Ключом нам послужит метод анализа взаимосопряженных социальных полей и сетей, а вдохновение дает страстный социологический рационализм Пьера Бурдье. Одним из основных вкладов Бурдье в современную социологию стало выявление практических путей преодоления разрыва в социальном анализе, традиционно отделявшем область культуры от материальной основы существования человечества. Введением в изучение культуры аналитической метафоры поля, структуриемого взаимоотносящимися позициями и социальным капиталом игроков [381] , Бурдье не только смог вернуть символическую сферу в изучение социальной иерархии и политической экономии, но и (что гораздо значимее) сумел вернуть понятие политической экономии и иерархическое измерение классовой власти в изучение самой культуры.
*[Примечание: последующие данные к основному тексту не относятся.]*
Lemma use_single label b p s rest d : single p s rest d → b ≠ "" →
  mysql_UseDatabase label b d =
    let '(r, s', w') := run ("USE " +:+ escapeMySQLIdentifier b) [] s (world d) in
    (Errorf (label +:+ " use database error: ") <$> failure r, mkDrv (config d) (Some (set_idle [s'] p)) w' rest).
Proof.
  intros (Hp & Hc & Hs & Hk) Hb. unfold mysql_UseDatabase, use_statement, use, on_session. rewrite bool_decide_false, Hp, Hc, Hs, Hk by done. simpl.
  by destruct (run _ [] s (world d)) as [[r s'] w'].
Qed.
Lemma query_single label query p s rest d : single p s rest d →
  (mysql_Query label query [] d).1 = answer_of label convertMySQLValue id (run query [] s (world d)).1.1.
Proof.
  intros (Hp & Hc & Hs & Hk). unfold mysql_Query, sql_Query, use, on_session. rewrite Hp, Hc, Hs, Hk. simpl.
  by destruct (run query [] s (world d)) as [[r s'] w'].
Qed.

(** As long as the pool has one session and gives it to both calls,
    [QueryWithDB] of MySQL, Doris and StarRocks runs the statement on a session
    that is in the database asked for, or not at all. *)
Theorem one_session_runs_in_its_database label query b p s rest d : single p s (0%nat :: rest) d → b ≠ "" →
  (∃ e, (mysql_QueryWithDB label query b d).1 = Err (Errorf (label +:+ " use database error: ") e)) ∨
  ∃ s1 w1, inside s1 b ∧ (mysql_QueryWithDB label query b d).1 = answer_of label convertMySQLValue id (run query [] s1 w1).1.1.
Proof.
  intros Hd Hb. unfold mysql_QueryWithDB, query_with_db. rewrite bool_decide_false, (use_single label b p s _ d Hd Hb) by done.
  destruct (run ("USE " +:+ escapeMySQLIdentifier b) [] s (world d)) as [[r s1] w1] eqn:Eu. destruct r as [rs|e]; simpl; [|left; by exists e].
  right. exists s1, w1. split; [by eapply used|].
  pose proof (query_single label query (set_idle [s1] p) s1 rest (mkDrv (config d) (Some (set_idle [s1] p)) w1 (0%nat :: rest))) as Hq.
  destruct (mysql_Query _ _ _ _) as [r d']. apply Hq. by split_and!; [|apply Hd|..].
Qed.
End pools.

(** ** Names *)
(** A reader of quoted names: [q] ends the name unless it is doubled. *)
Definition cons_name (c : ascii) (r : option (string * string)) : option (string * string) := (λ x, (String c x.1, x.2)) <$> r.
Fixpoint read_quoted (q : ascii) (s : string) : option (string * string) :=
  match s with
  | EmptyString => None
  | String c s =>
      if Ascii.eqb c q then
        match s with
        | String c' s' => if Ascii.eqb c' q then cons_name q (read_quoted q s') else Some ("", s)
        | EmptyString => Some ("", "")
        end
      else cons_name c (read_quoted q s)
  end.
Definition starts_with (q : ascii) (s : string) : bool := match s with String c _ => Ascii.eqb c q | EmptyString => false end.

Lemma doubled_reads_back q s rest : starts_with q rest = false → read_quoted q (double_char q s +:+ String q rest) = Some (s, rest).
Proof.
  intros Hr. induction s as [|a s IH]; simpl.
  - rewrite Ascii.eqb_refl. destruct rest as [|c rest]; [done|]. simpl in Hr. by rewrite Hr.
  - destruct (Ascii.eqb_spec a q) as [->|Hne].
    + simpl. rewrite Ascii.eqb_refl. by rewrite IH.
    + simpl. destruct (Ascii.eqb_spec a q); [done|]. by rewrite IH.
Qed.

(** Quoted names with dots between them. *)
Fixpoint read_names (n : nat) (s : string) : option (list string) :=
  match n, s with
  | Datatypes.S n, String c s =>
      if Ascii.eqb c dquote then
        match read_quoted dquote s with
        | Some (name, "") => Some [name]
        | Some (name, String c s) => if Ascii.eqb c "." then cons name <$> read_names n s else None
        | None => None
        end
      else None
  | _, _ => None
  end.
(** [catalog.schema] and the table. *)
Definition name_parts (database table : string) : list string :=
  match cut_dot database with Some (a, b) => [a; b] | None => [database] end ++ (if bool_decide (table = "") then [] else [table]).

Lemma quote_name_app s rest : quote_name s +:+ rest = String dquote (s +:+ String dquote rest).
Proof. unfold quote_name. by rewrite !string_app_cons, <- (assoc_L String.append), string_app_cons. Qed.
Lemma read_dot n s rest : read_names (Datatypes.S n) (quote_name (escapeTrinoIdentifier s) +:+ "." +:+ rest) = cons s <$> read_names n rest.
Proof. rewrite quote_name_app, string_app_cons. simpl. unfold escapeTrinoIdentifier. by rewrite doubled_reads_back. Qed.
Lemma read_last n s : read_names (Datatypes.S n) (quote_name (escapeTrinoIdentifier s)) = Some [s].
Proof.
  rewrite <- (append_nil (quote_name _)), quote_name_app. simpl. unfold escapeTrinoIdentifier. by rewrite doubled_reads_back.
Qed.

(** Whatever characters catalog, schema and table have, the name in a
    statement of Trino reads as exactly these parts. *)
Theorem qualified_name_reads_back database table :
  read_names 3 (buildTrinoQualifiedName database table) = Some (name_parts database table).
Proof.
  unfold buildTrinoQualifiedName, name_parts.
  destruct (cut_dot database) as [[a b]|]; case_bool_decide; by rewrite ?append_nil, ?read_dot, ?read_last.
Qed.

(** [normalizeTrinoSQL] changes backticks outside quotes only, and nothing
    the second time. *)
Lemma trino_quotes_twice b s : trino_quotes b (trino_quotes b s) = trino_quotes b s.
Proof.
  revert b. induction s as [|c s IH]; intros b; [done|]. simpl. destruct (Ascii.eqb_spec c "'") as [->|Hq].
  - simpl. by rewrite IH.
  - destruct (Ascii.eqb_spec c backtick) as [->|Hb]; destruct b; simpl; rewrite ?IH; try done.
    + destruct (Ascii.eqb_spec c "'"); [done|]. by destruct (Ascii.eqb_spec c backtick).
    + destruct (Ascii.eqb_spec c "'"); [done|]. by destruct (Ascii.eqb_spec c backtick).
Qed.
Theorem normalized_once sql : normalizeTrinoSQL (normalizeTrinoSQL sql) = normalizeTrinoSQL sql.
Proof. apply trino_quotes_twice. Qed.

(** ** Examples *)
(** A server that keeps the current database of a session and the statements
    it was sent; every query answers with the current database. *)
Definition after_use (sql : string) : string := String.substring 4 (String.length sql - 4) sql.
#[local] Instance demo_server : Server string (list string) := {
  dial _ w := (Ok "home", w);
  run sql _ s w := (Ok (mkRows (Ok ["database()"]) [Ok [CText s]] None), if HasPrefix sql "USE " then after_use sql else s, w ++ [sql]);
  ping s w := (None, s, w);
}.
Definition demo_config (database : string) : DatasourceConfig := mkDsConfig "mysql" "db" 0 "" database "u" "p" "" "" "" "" "" ∅.
Definition demo_driver (database : string) (sessions : list string) (choices : list nat) : drv string (list string) :=
  mkDrv (demo_config database) (Some (mkDB "dsn" sessions 0 2 0 false)) [] choices.
Definition seen (r : result go_error (QueryResult cell)) : option (list (list cell)) := match r with Ok x => Some (Rows x) | Err _ => None end.
Definition ask_sales := mysql_QueryWithDB (S := string) (W := list string) "mysql" "SELECT database()" "sales".

Lemma connected_and_asked :
  let new := NewSQLDriver (demo_config "") [] [] in
  let d := (sql_Query (S := string) "mysql" id id "SELECT 1" [] (sql_Connect "mysql" "mysql" "dsn" None (demo_config "") new).2).2 in
  rtc sql_call new d ∧ (idle <$> db d) = Some ["home"].
Proof. split; [|reflexivity]. eapply rtc_l; [apply sc_connect|]. eapply rtc_l; [apply sc_query|]. apply rtc_refl. Qed.

(** With one session the query runs where it should; with two, [USE] goes to
    one of them and the query to the other. *)
Lemma query_runs_elsewhere :
  seen (ask_sales (demo_driver "home" ["home"] [0; 0; 0]%nat)).1 = Some [[CText "sales"]] ∧
  seen (ask_sales (demo_driver "home" ["home"; "home"] [0; 1; 1]%nat)).1 = Some [[CText "home"]].
Proof. by vm_compute. Qed.

(** The session that [USE] moved stays there for whoever gets it next: the
    call that should move it back goes to another session, or is not made
    when the data source names no database. *)
Lemma session_stays_in_database :
  (idle <$> db (ask_sales (demo_driver "home" ["home"; "home"] [0; 1; 1]%nat)).2) = Some ["sales"; "home"] ∧
  (idle <$> db (ask_sales (demo_driver "" ["home"] [0; 0]%nat)).2) = Some ["sales"].
Proof. by vm_compute. Qed.

(** A database is named in [USE] without quotes: its name can go on with
    another statement. *)
Lemma name_is_not_quoted :
  world (mysql_UseDatabase (S := string) "mysql" "sales; DROP TABLE orders" (demo_driver "" ["home"] [0%nat])).2 = ["USE sales; DROP TABLE orders"].
Proof. by vm_compute. Qed.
Бурдье, как чувствуется из его книг, был вынужден беспощадно бороться – не столько в силу своего бойцовского интеллектуального габитуса, а в основном потому, что решил практически в одиночку биться на нескольких главных теоретических и политических фронтах: против механистического детерминизма сталинского марксизма-ленинизма (в его случае, альтюссерианства), против господствовавших в 1950-х различных течений позитивизма и структурного функционализма (который, впрочем, теперь к нам вернулся с жаждой мести в перевоплощенном виде ультраметодологических движений наподобие теории рационального выбора), а затем и против дезориентирующего дискурсивного солипсизма постмодернистских комментариев.
381
Надо в который раз предупредить, что Бурдье, потомок французских крестьян из горного Беарна, был азартным регбистом. Вовсе не из салонной игры в фанты и не из игры ставок на бирже происходят его метафоры поля, игроков и вошедшего в плоть и кровь, инкорпорированного, ставшего частью тела «практического чувства» игры. Имейте в виду, для Бурдье – все это жесткая силовая борьба команд тренированых регбистов.
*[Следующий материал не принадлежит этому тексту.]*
(** * ts3automovebot: the idle-mover loop, three revisions

    The repository holds three revisions of one program, a poller that
    moves idle TeamSpeak clients into an AFK channel:

    - [Main]  : src/main.go             (no solo handling, list errors fatal)
    - [Part1] : src/unnamed/part_001    (solo list and grace period)
    - [Part2] : src/unnamed/part_002    (processClients, recentJoins, flag)

    Each revision's loop body is embedded as a function in a small monad
    that threads the remote server (the [ts3.Client] connection and the
    clock, an abstract world that every call may change), the variables
    of the program that survive a cycle ([soloClients], [recentJoins]),
    and the list of observable actions: log lines that carry a decision,
    sleeps, move commands.  Purely informational log lines (channel
    names, the dump of each client, "moving client to afk channel") are
    not recorded.  The process can end inside a cycle, by [Fatal] or by
    the panic of [exec[0]] on an empty reply.

    Of the start-up, the loading of the configuration is embedded
    ([parseEnvConfig], [loadConfigFromEnv]) as a function of the
    environment of the process, [json.Unmarshal] being a variable of
    it; login and server selection are outside the embedding, and the
    loop is stated for any [Config] record.
    Go's [int] is 64 bits wide; ids and idle times are only compared,
    never computed with, so they are integers of [Z], and [Atoi] rejects
    what does not fit; the one product of the program, seconds times
    1000 for the threshold, wraps around. *)

From Stdlib Require Import ZArith String Ascii.
From stdpp Require Import base list gmap.

Local Open Scope string_scope.
Local Open Scope Z_scope.
Local Open Scope list_scope.

(** ** Data of the ts3 library used by the program *)

(** [ts3.Channel]: the fields the program reads. *)
Record Channel := { CID : Z; ChannelName : string }.

(** [ts3.OnlineClient]: the fields the program reads. *)
Record OnlineClient := { ID : Z; ChannelID : Z; Nickname : string }.

(** The two commands the program sends through [client.Server.Exec]:
    ["clientinfo clid=%d"] and ["clientmove clid=%d cid=%d"]. *)
Inductive Command :=
| ClientInfo (clid : Z)
| ClientMove (clid cid : Z).

(** A remote session over an abstract world [W]: every call may fail
    ([None] is the Go [err != nil]) and may change the world.  [Since] is
    [time.Since], in nanoseconds; [Sleep] is [time.Sleep], in seconds. *)
Record Session (W : Type) := {
  ChannelList : W → option (list Channel) * W;
  ClientList : W → option (list OnlineClient) * W;
  Exec : Command → W → option (list string) * W;
  Since : Z → W → Z;
  Sleep : Z → W → W
}.
Arguments ChannelList {W}.
Arguments ClientList {W}.
Arguments Exec {W}.
Arguments Since {W}.
Arguments Sleep {W}.

(** ** [regexp] and [strconv] as the program uses them *)

Definition isDigit (a : ascii) : bool :=
  (48 <=? nat_of_ascii a)%nat && (nat_of_ascii a <=? 57)%nat.

(** The longest run of digits at the head of [s] ([\d+] is greedy). *)
Fixpoint takeDigits (s : string) : string :=
  match s with
  | String a rest => if isDigit a then String a (takeDigits rest) else ""
  | EmptyString => ""
  end.

Fixpoint stripPrefix (p s : string) : option string :=
  match p, s with
  | EmptyString, _ => Some s
  | String a p', String b s' => if Ascii.eqb a b then stripPrefix p' s' else None
  | String _ _, EmptyString => None
  end.

Definition idleTimeKey : string := "client_idle_time=".

(** A match of [client_idle_time=(\d+)] anchored at the head of [s]:
    the captured digits. *)
Definition matchHere (s : string) : option string :=
  match stripPrefix idleTimeKey s with
  | Some rest =>
      match takeDigits rest with
      | EmptyString => None
      | digits => Some digits
      end
  | None => None
  end.

(** [idleTimeRegex.FindStringSubmatch]: the leftmost match, as the whole
    match followed by the capture group; nil when nothing matches. *)
Fixpoint FindStringSubmatch (s : string) : list string :=
  match matchHere s with
  | Some digits => [(idleTimeKey ++ digits)%string; digits]
  | None =>
      match s with
      | String _ rest => FindStringSubmatch rest
      | EmptyString => []
      end
  end.

Definition digitValue (a : ascii) : Z := Z.of_nat (nat_of_ascii a) - 48.

Fixpoint parseDecimal (s : string) (acc : Z) : option Z :=
  match s with
  | EmptyString => Some acc
  | String a rest =>
      if isDigit a then parseDecimal rest (10 * acc + digitValue a) else None
  end.

Definition maxInt : Z := 2 ^ 63 - 1.

(** [strconv.Atoi] on an unsigned decimal string (the capture group never
    carries a sign): an error on an empty string, on a character that is
    not a digit and on a value that does not fit the 64-bit [int]. *)
Definition Atoi (s : string) : option Z :=
  match s with
  | EmptyString => None
  | _ =>
      match parseDecimal s 0 with
      | Some v => if (v <=? maxInt)%Z then Some v else None
      | None => None
      end
  end.

(** ** [strconv], [os] and [encoding/json] as the start-up uses them *)

(** [strconv.Atoi] in full: an optional sign, then at least one digit and
    nothing but digits; the value must fit the 64-bit [int]. *)
Definition AtoiSigned (s : string) : option Z :=
  match s with
  | EmptyString => None
  | String a rest =>
      if Ascii.eqb a "-" then
        match rest with
        | EmptyString => None
        | _ =>
            match parseDecimal rest 0 with
            | Some v => if (v <=? maxInt + 1)%Z then Some (- v) else None
            | None => None
            end
        end
      else if Ascii.eqb a "+" then
        match rest with
        | EmptyString => None
        | _ =>
            match parseDecimal rest 0 with
            | Some v => if (v <=? maxInt)%Z then Some v else None
            | None => None
            end
        end
      else
        match parseDecimal s 0 with
        | Some v => if (v <=? maxInt)%Z then Some v else None
        | None => None
        end
  end.

(** [strconv.ParseBool] *)
Definition ParseBool (str : string) : option bool :=
  if existsb (String.eqb str) ["1"; "t"; "T"; "TRUE"; "true"; "True"] then Some true
  else if existsb (String.eqb str) ["0"; "f"; "F"; "FALSE"; "false"; "False"]
       then Some false
  else None.

(** The 64-bit [int] a product wraps to. *)
Definition wrapInt (z : Z) : Z := (z + 2 ^ 63) mod 2 ^ 64 - 2 ^ 63.

(** The environment of the process, as [os.LookupEnv] reads it. *)
Definition Env : Type := string → option string.

(** What stops the loading of the configuration: the messages of
    [getRequiredEnv] and of the two loaders. *)
Inductive ConfigError :=
| NotSet (key : string)          (* "%s not set" *)
| NotANumber (key : string)      (* "%s is not a number" *)
| NotJsonArray                   (* "TS3_IGNORED_CHANNELS is not a valid json array" *)
| NotBoolean.                    (* "TS3_ALLOW_GRACE_PERIOD is not a boolean" *)

Definition bindE {A B} (r : ConfigError + A) (k : A → ConfigError + B)
    : ConfigError + B :=
  match r with
  | inl e => inl e
  | inr a => k a
  end.

Definition orError {A} (e : ConfigError) (o : option A) : ConfigError + A :=
  match o with
  | Some a => inr a
  | None => inl e
  end.

Declare Scope load_scope.
Delimit Scope load_scope with load.
Notation "'let?' x ':=' r 'in' k" := (bindE r (fun x => k))
  (at level 10, x name, r at level 100, k at level 200) : load_scope.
Бурдье не был лишь социологом культуры или классового неравенства. Его интеллектуальные амбиции были куда более масштабными и в сущности холистическими. Острая философская направленность в работах Бурдье объясняется не только фактом его происхождения из философов и последующей социологически-сформулированной полемики с престижной во Франции философской средой. Битвы с Сартром – дело прошлое и, по большому счету, сугубо французское. Замах на эпистемологические основы связан со стремлением Бурдье критически «раздумать» (unthink по знаменитому выражению Валлерстайна) всю парадигму социального анализа, сформировавшуюся в XIX в., начиная с пустивших глубокие корни противопоставлений структуры и человеческого волевого выбора («агенции»), микро– и макроуровней, научной объективности и политической предвзятости. Поиски других путей в социальной науке и иного концептуального языка для описании общества, стремление преодолеть одновременно партийную критику марксизма и благопристойную апологетику либерализма, с 1960-x гг. стали главным стратегическим принципом интеллектуального противостояния в социальной науке, и Бурдье стоит в первом ряду тех, кто осознанно рискнули выдвинуть претензии к обеим сторонам линейного идеологического эволюционизма и начали революционное преобразование прежней парадигмы (в смысле скорее Куна и Латура, нежели марксизма), не только отдельных ее теорий и основополагающих концепций, но и, как выразился Чарльз Тилли, самого «способа постановки вопросов и оценки полученных ответов относительно социального мира» [382] .
382
Чарльз Тилли произнес эту оценку главного в наследии Бурдье на ежегодной сессии Американской социологической ассоциации в Атланте в августе 2003 г.